SUMMARY OF THE INVENTION
[0008] Therefore, in view of the input inconvenience and bulk
volume of the prior art, the inventor proposes a micro-keyboard
simulator in accordance with the present invention. The main
objective of the present invention is to provide a micro-keyboard
simulator whose operating surface for inputting commands includes
two pressure inductive stages and comprises a first pressure
inductive device and a second pressure inductive device, wherein
the first pressure inductive device is capable of detecting finger
touch and analyzing coordinates and operates in coordination with
at least one symbol table in which the symbols of the symbol table
are mutually corresponding to the surface coordinates of the
micro-keyboard simulator; and the second pressure inductive device
is capable of detecting the press-down action of the finger to
execute the command inputting tasks. Through the abovementioned
combination, it is able to achieve the micro-miniaturization of
keyboard and improve input accuracy and convenience.
[0009] The first pressure inductive device according to the
preferred embodiment of the present invention is a resistance-type
pressure inductive panel.
[0010] The first pressure inductive device according to the
preferred embodiment of the present invention is a capacitance-type
pressure inductive panel.
[0011] The second pressure inductive device is installed underneath
the first pressure inductive device.
[0012] The second pressure inductive device according to the
preferred embodiment of the present invention is a resistance-type
pressure inductive panel.
[0013] The second pressure inductive device according to the
preferred embodiment of the present invention is a capacitance-type
pressure inductive panel.
[0014] The first pressure inductive device according to the
preferred embodiment of the present invention is activated when the
finger touches it and the symbol on the monitor disappears when the
finger moves away from the first pressure inductive device.
[0015] The second pressure inductive device is a press switch
installed underneath the first pressure inductive device.
[0016] When the finger touches and moves the first pressure
inductive device according to the preferred embodiment of the
present invention, the symbol of the symbol table on the monitor
generates different prompt signals corresponding to the coordinates
of finger locations, e.g., the change of color or the signal of
alter-shaped symbol, for the user to verify, so that the user is
able to verify the selected symbol in advance before pressing the
key.
[0017] The symbol table displayed on the monitor according to the
preferred embodiment of the present invention is dependent upon
different input requirements so that the software provides
different corresponding symbol tables.
[0018] The symbol table displayed on the monitor according to the
preferred embodiment of the present invention is controlled by two
independent micro-keyboard simulators.
[0019] The surface of the first pressure inductive device according
to the preferred embodiment of the present invention includes
tactile embossing dots so that the user is able to quickly
determine location.
[0020] The first and the second pressure inductive devices
according to the preferred embodiment of the present invention are
composed of a single pressure inductive device so as to distinguish
whether the first-stage inductive signal or the second-stage
inductive signal according to the magnitude of finger pressure
received by the single pressure inductive device.

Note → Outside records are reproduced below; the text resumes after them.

(** The sideband fields that are not stored are filled in from the block. *)
Definition fill_sideband (b : Block) (d : BlockSideband) : BlockSideband :=
  match b with
  | LegacySend i =>
      mkBlockSideband (sd_height d) (sd_timestamp d) (sd_account d)
        (sendh_balance (send_hashables i)) (mkBlockDetails Epoch0 true false false)
        (sd_source_epoch d)
  | LegacyOpen i =>
      mkBlockSideband (sd_height d) (sd_timestamp d) (openh_account (open_hashables i))
        (sd_balance d) (mkBlockDetails Epoch0 false true false) (sd_source_epoch d)
  | LegacyReceive _ =>
      mkBlockSideband (sd_height d) (sd_timestamp d) (sd_account d) (sd_balance d)
        (mkBlockDetails Epoch0 false true false) (sd_source_epoch d)
  | LegacyChange _ =>
      mkBlockSideband (sd_height d) (sd_timestamp d) (sd_account d) (sd_balance d)
        (mkBlockDetails Epoch0 false false false) (sd_source_epoch d)
  | State i =>
      mkBlockSideband (sd_height d) (sd_timestamp d) (stateh_account (state_hashables i))
        (stateh_balance (state_hashables i)) (sd_details d) (sd_source_epoch d)
  end.

Definition saved_block_deserialize `{Crypto} : decoder SavedBlock :=
  block ← block_deserialize;
  sideband ← sideband_deserialize (block_type block);
  mret (mkSavedBlock block (fill_sideband block sideband)).

(** ** Round trips *)

Definition wf_block `{Crypto} (b : Block) : Prop :=
  wf_signature (block_signature b) /\ wf_u64 (block_work b) /\
  match b with
  | LegacySend b => let h := send_hashables b in
      wf_u256 (sendh_previous h) /\ wf_u256 (sendh_destination h) /\ wf_amount (sendh_balance h) /\
      send_hash b = send_hashables_hash h
  | LegacyReceive b => let h := recv_hashables b in
      wf_u256 (recvh_previous h) /\ wf_u256 (recvh_source h) /\
      recv_hash b = receive_hashables_hash h
  | LegacyOpen b => let h := open_hashables b in
      wf_u256 (openh_source h) /\ wf_u256 (openh_representative h) /\ wf_u256 (openh_account h) /\
      open_hash b = open_hashables_hash h
  | LegacyChange b => let h := change_hashables b in
      wf_u256 (changeh_previous h) /\ wf_u256 (changeh_representative h) /\
      change_hash b = change_hashables_hash h
  | State b => let h := state_hashables b in
      wf_u256 (stateh_account h) /\ wf_u256 (stateh_previous h) /\
      wf_u256 (stateh_representative h) /\ wf_amount (stateh_balance h) /\
      wf_u256 (stateh_link h) /\ state_hash b = state_hashables_hash h
  end.

Definition wf_sideband (d : BlockSideband) : Prop :=
  wf_u64 (sd_height d) /\ wf_u64 (sd_timestamp d) /\ wf_u256 (sd_account d) /\
  wf_amount (sd_balance d).

(** What a reader finds in the stored fields of a sideband. *)
Definition strip_sideband (t : BlockType) (d : BlockSideband) : BlockSideband :=
  mkBlockSideband (if has_height t then sd_height d else 1) (sd_timestamp d)
    (if has_account t then sd_account d else u256_ZERO)
    (if has_balance t then sd_balance d else amount_ZERO)
    (if has_details t then sd_details d else mkBlockDetails Epoch0 false false false)
    (if has_details t then sd_source_epoch d else Epoch0).

(** The saved block a reader gets back from the table. *)
Definition stored (b : SavedBlock) : SavedBlock :=
  mkSavedBlock b (fill_sideband b (strip_sideband (block_type b) (sv_sideband b))).

(** The sidebands that survive storage unchanged. *)
Definition canonical (b : SavedBlock) : Prop :=
  let d := sv_sideband b in
  match sv_block b with
  | LegacySend i => sd_balance d = sendh_balance (send_hashables i) /\
      sd_details d = mkBlockDetails Epoch0 true false false /\ sd_source_epoch d = Epoch0
  | LegacyOpen i => sd_height d = 1 /\ sd_account d = openh_account (open_hashables i) /\
      sd_details d = mkBlockDetails Epoch0 false true false /\ sd_source_epoch d = Epoch0
  | LegacyReceive _ =>
      sd_details d = mkBlockDetails Epoch0 false true false /\ sd_source_epoch d = Epoch0
  | LegacyChange _ =>
      sd_details d = mkBlockDetails Epoch0 false false false /\ sd_source_epoch d = Epoch0
  | State i => sd_account d = stateh_account (state_hashables i) /\
      sd_balance d = stateh_balance (state_hashables i)
  end.

Lemma stored_canonical b : canonical b -> stored b = b.
Proof.
  destruct b as [b d]; unfold stored, canonical; cbn. intros Hc. f_equal.
  destruct b; cbn in *; destruct d; cbn in *; destruct_and?; by subst.
Qed.

Lemma unpack_packed_eq d : unpack (packed d) = Some d.
Proof. destruct d as [[] [] [] []]; reflexivity. Qed.

Lemma packed_in_u8 d : in_u 8 (packed d).
Proof. by destruct d as [[] [] [] []]. Qed.

Lemma decodes_details d : decodes block_details_deserialize [byte_of (packed d)] d.
Proof.
  change [byte_of (packed d)] with ([byte_of (packed d)] ++ []).
  eapply decodes_bind; [apply decodes_read_u8, packed_in_u8 | apply decodes_opt, unpack_packed_eq].
Qed.

#[export] Hint Resolve decodes_details : codec.

Section round_trips.
Context `{Crypto}.

Lemma decodes_send b : wf_block (LegacySend b) -> decodes send_deserialize (send_serialize b) b.
Proof.
  intros (? & ? & ? & ? & ? & Hh). unfold send_deserialize, send_serialize. decode_all.
  destruct b as [[] ???]. cbn in *. by subst.
Qed.
Lemma decodes_receive b :
  wf_block (LegacyReceive b) -> decodes receive_deserialize (receive_serialize b) b.
Proof.
  intros (? & ? & ? & ? & Hh). unfold receive_deserialize, receive_serialize. decode_all.
  destruct b as [?? [] ?]. cbn in *. by subst.
Qed.
Lemma decodes_open b : wf_block (LegacyOpen b) -> decodes open_deserialize (open_serialize b) b.
Proof.
  intros (? & ? & ? & ? & ? & Hh). unfold open_deserialize, open_serialize. decode_all.
  destruct b as [?? [] ?]. cbn in *. by subst.
Qed.
Lemma decodes_change b :
  wf_block (LegacyChange b) -> decodes change_deserialize (change_serialize b) b.
Proof.
  intros (? & ? & ? & ? & Hh). unfold change_deserialize, change_serialize. decode_all.
  destruct b as [?? [] ?]. cbn in *. by subst.
Qed.
Lemma decodes_state b : wf_block (State b) -> decodes state_deserialize (state_serialize b) b.
Proof.
  intros (? & ? & ? & ? & ? & ? & ? & Hh). unfold state_deserialize, state_serialize. decode_all.
  destruct b as [[] ???]. cbn in *. by subst.
Qed.

Lemma decodes_block_type b :
  wf_block b -> decodes (deserialize_block_type (block_type b)) (serialize_without_block_type b) b.
Proof.
  destruct b; intros; (eapply decodes_last; [|reflexivity]);
    eauto using decodes_send, decodes_receive, decodes_open, decodes_change, decodes_state.
Qed.

Lemma decodes_block b : wf_block b -> decodes block_deserialize (block_serialize b) b.
Proof.
  intros Hb. unfold block_deserialize, block_serialize.
  eapply (decodes_bind _ _ [_]); [apply decodes_read_u8; by destruct b|].
  apply (decodes_bind _ _ []) with (x := block_type_to_id (block_type b));
    [apply decodes_opt; by destruct b|].
  apply (decodes_bind _ _ []) with (x := block_type b); [apply decodes_opt; by destruct b|].
  by apply decodes_block_type.
Qed.

Lemma decodes_sideband t d :
  wf_sideband d -> decodes (sideband_deserialize t) (sideband_serialize t d) (strip_sideband t d).
Proof.
  intros (Hh & Ht & Ha & Hb). unfold sideband_deserialize, sideband_serialize, strip_sideband.
  do 4 (eapply decodes_bind; [by eauto with codec | cbv beta]).
  eapply decodes_last with
    (x := if has_details t then (sd_details d, sd_source_epoch d)
          else (mkBlockDetails Epoch0 false false false, Epoch0)).
  - apply decodes_if.
    apply (decodes_bind _ _ [_] [_] (sd_details d)); [eauto with codec|].
    apply (decodes_bind _ _ [_] [] (epoch_u8 (sd_source_epoch d))); [eauto with codec|].
    eapply decodes_last; eauto with codec.
  - by destruct (has_details t).
Qed.

(** A saved block that is serialized with its sideband is read back from
    any slice that starts with these bytes: exactly the serialized bytes are
    consumed, the block itself is unchanged, and the sideband fields the
    format leaves out are filled in from the block ([stored]). *)
Theorem decodes_saved_block (b : SavedBlock) :
  wf_block b -> wf_sideband (sv_sideband b) ->
  decodes saved_block_deserialize (serialize_with_sideband b) (stored b).
Proof.
  intros Hb Hs. eapply decodes_bind; [by apply decodes_block|].
  eapply decodes_last; [by apply decodes_sideband | done].
Qed.
End round_trips.

(** ** Ledger records *)

Lemma decodes_account_info i :
  wf_account_info i -> decodes account_info_deserialize (account_info_serialize i) i.
Proof.
  intros (? & ? & ? & ? & ? & ?). unfold account_info_deserialize, account_info_serialize.
  do 6 (eapply decodes_bind; [by eauto with codec | cbv beta]).
  eapply (decodes_bind _ _ [_] []); [by eauto with codec | cbv beta].
  eapply decodes_last; [by eauto with codec | by destruct i].
Qed.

BRIEF DESCRIPTION OF THE DRAWINGS
[0021] The above and other objects, features and other advantages
of the present invention will be more clearly understood from the
following detailed description taken in conjunction with the
accompanying drawings, in which:
[0022] FIG. 1 is a three-dimensional structural view of a preferred
embodiment of the present invention;
[0023] FIG. 2 is the block view of the preferred embodiment of the
present invention.
[0024] FIG. 3 is the operating example (1) according to a preferred
embodiment of the present invention;
[0025] FIG. 4 is the flow chart of the operating procedures
according to the preferred embodiment of the present invention;
[0026] FIG. 5 is the symbol table (1) of the preferred embodiment
of the present invention;
[0027] FIG. 6 is the symbol table (2) of the preferred embodiment
of the present invention;
[0028] FIG. 7 is the operating example (2) according to a preferred
embodiment of the present invention;
[0029] FIG. 8 is a one-dimensional coordinate view of the first
pressure inductive device according to the preferred embodiment of
the present invention;
[0030] FIG. 9 is a two-dimensional coordinate view of the first
pressure inductive device according to the preferred embodiment of
the present invention;
[0031] FIG. 10 is a structural view of the embossing dots on the
surface of the first pressure inductive device according to the
preferred embodiment of the present invention;
[0032] FIG. 11 is a structural view of another preferred embodiment
(1) of the present invention;
[0033] FIG. 12 is a structural view of another preferred embodiment
(2) of the present invention; and
[0034] FIG. 13 is a pressure curve chart of another preferred
embodiment (2) of the present invention.
DESCRIPTION OF THE PREFERRED EMBODIMENTS
[0035] Hereinafter, the components and preferred embodiments
according to the present invention will be described in detail with
reference to the accompanying drawings.
[0036] First, referring to FIGS. 1, 2 and 3, the present invention
is a micro-keyboard simulator comprising a first pressure inductive
device 10 and a second pressure inductive device 20, wherein:
[0037] Said first pressure inductive device 10 is capable of
detecting finger touch and analyzing coordinates and connects to a
mainframe 30 which though the monitor 302 displays at least one
symbol table 4, and a symbol 41 of said symbol table 4 is mutually
corresponding to the surface coordinates of the micro-keyboard
simulator. Said first pressure inductive device 10 is a
resistance-type pressure inductive panel or a capacitance-type
pressure inductive panel.
[0038] Said second pressure inductive device 20 is installed
underneath said first pressure inductive device 10 and is capable
of detecting the press-down action of the finger to execute the
command inputting tasks. Said second pressure inductive device 20
is a resistance-type pressure inductive panel or a capacitance-type
pressure inductive panel
[0039] Furthermore, said mainframe 30 according to a preferred
embodiment of the present invention, whose said monitor 302
includes at least one said symbol table 4 that is corresponding to
said first pressure inductive device 10, is activated when
detecting finger touch through said first pressure inductive device
10 and displays said symbol 41 (or control command) of said symbol
table 4 corresponding to the finger touched coordinates on said
monitor 302, or, moreover, generates the pronunciation of said
symbol 41 (or control command) of said symbol table 4 corresponding
to the finger touched coordinates through a amplifier 301 so as to
allow the manipulation of people with bad eyesight or the blind.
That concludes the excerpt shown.